Re: with Q.
- From: magidin@xxxxxxxxxxxxxxxxx (Arturo Magidin)
- Date: Wed, 18 Jan 2006 14:30:04 +0000 (UTC)
In article <dqlb9m$g1m$1@xxxxxxxxxxxxxxxxx>,
mina_world <mina_world@xxxxxxxxxxx> wrote:
>hello......doctor~
>
>there does not exist "x" in rational number
>such that x^2 =12.
>
>---------------------------------------
>if there exists "x" in Q,
>x = n/m , (n,m)=1. n,m in Z.
>
>so, (n/m)^2 = 12
>
>=> n^2 = 12.m^2
>
>so, n^2 is even => n is even.
>
>so, n=2k form.
>
>since n^2 = 12.m^2, (2k)^2 = 12.m^2.
>
>=> 4k^2 = 12.m^2
>
>=> k^2 = 3.m^2
>
>i want to deduce that m is even and (m,n) =/= 1.

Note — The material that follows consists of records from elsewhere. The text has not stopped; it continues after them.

(** X10.  For a pending call, a response with a status outside 200 to
    299 is passed over when its status text holds neither JSON nor parse,
    and rejects the call, clearing the timer, when it holds one of them. *)
Theorem bad_status_settles_iff
    (sc : Z) (sm : string) (b : body) (clock1 clock2 : Z) (s : state) :
  promise s = None -> pending s <> O ->
  (sc < 200 \/ 300 <= sc)%Z ->
  let s' := fst (on_completion (Response sc sm b) clock1 clock2 s) in
  (critical sm = false -> promise s' = None /\ timer s' = timer s)
  /\ (critical sm = true ->
      promise s'
      = Some (Rejected ("Erro ao processar resposta: HTTP " ++ show_int sc ++ ": " ++ sm))
      /\ timer s' = false)
  /\ attempts s' = attempts s.
Proof.
  intros P Q Hsc s'.
  pose proof (on_completion_by_verdict (Response sc sm b) clock1 clock2 s Q) as V.
  fold s' in V.
  assert (A : fst (attempt (Response sc sm b) clock1)
              = Raised ("HTTP " ++ show_int sc ++ ": " ++ sm)).
  { unfold HttpPubSub.attempt. cbn [makeHttpRequest].
    replace ((200 <=? sc)%Z && (sc <? 300)%Z) with false; [reflexivity|].
    symmetry. apply andb_false_iff.
    destruct Hsc; [left; apply Z.leb_gt|right; apply Z.ltb_ge]; lia. }
  rewrite A, critical_of_status, P in V. destruct V as (V & At & _).
  split; [|split]; trivial.
  - intros C. rewrite C in V. tauto.
  - intros C. rewrite C in V. tauto.
Qed.


Lemma step_quiet (e : event) (s : state) :
  promise s = None -> timer s = true -> quiet e = true ->
  let s' := fst (step e s) in
  promise s' = None /\ timer s' = true
  /\ attempts s' = (attempts s + Z.of_nat (ticks [e]))%Z
  /\ fetches (snd (step e s)) = ticks [e].
Proof.
  intros P T Q. destruct e as [clock|n clock1 clock2]; simpl in *.
  - destruct (Facts.on_tick_cases cfg startTime clock s) as (_ & _ & Go).
    destruct Go as (A & F & T' & P'); trivial.
    + intros L. apply Qle_bool_iff in L. rewrite L in Q. discriminate.
    + rewrite A, F, T', P'. auto.
  - destruct (Facts.on_completion_cases proto key cfg startTime n clock1 clock2 s)
      as (A & F & _).
    rewrite A, F, Z.add_0_r.
    destruct (pending s) as [|p] eqn:Pe.
    + unfold HttpPubSub.on_completion. rewrite Pe. simpl. auto.
    + destruct (on_completion_by_verdict n clock1 clock2 s) as (V & _);
        [congruence|].
      destruct (fst (attempt n clock1)) as [|data meta|m]; [|discriminate|].
      * destruct V as (P' & T'). rewrite P', T'. auto.
      * apply negb_true_iff in Q. rewrite Q in V.
        destruct V as (P' & T'). rewrite P', T'. auto.
Qed.

Lemma ticks_app (a b : list event) : ticks (a ++ b) = (ticks a + ticks b)%nat.
Proof.
  induction a as [|[clock|n c1 c2] a IH]; simpl; auto.
Qed.

Lemma run_quiet (es : list event) (s : state) :
  promise s = None -> timer s = true -> forallb quiet es = true ->
  let s' := fst (run es s) in
  promise s' = None /\ timer s' = true
  /\ attempts s' = (attempts s + Z.of_nat (ticks es))%Z
  /\ fetches (snd (run es s)) = ticks es.
Proof.
  revert s. induction es as [|e es IH]; intros s P T Q.
  - simpl. rewrite Z.add_0_r. auto.
  - simpl in Q. apply andb_true_iff in Q. destruct Q as (Qe & Qes).
    rewrite Facts.run_cons. simpl fst. simpl snd.
    destruct (step_quiet e s P T Qe) as (P1 & T1 & A1 & F1).
    destruct (IH _ P1 T1 Qes) as (P2 & T2 & A2 & F2).
    cbv zeta. rewrite Facts.fetches_app, F1, F2, A2, A1.
    change (e :: es) with ([e] ++ es)%list. rewrite ticks_app, Nat2Z.inj_add.
    repeat split; trivial. lia.
Qed.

>in the end, "x" does not exist by contradiction.
>
>but i can't induce the my idea.
You won't be able to. There is no (discernible) problem with the
powers of 2 (since the 2-part of 12, namely 4, ->is<- a square). The
problem is with the powers of 3.
Try it with 3 instead of 2.
--
======================================================================
"It's not denial. I'm just very selective about
what I accept as reality."
--- Calvin ("Calvin and Hobbes")
======================================================================
Arturo Magidin
magidin@xxxxxxxxxxxxxxxxx
.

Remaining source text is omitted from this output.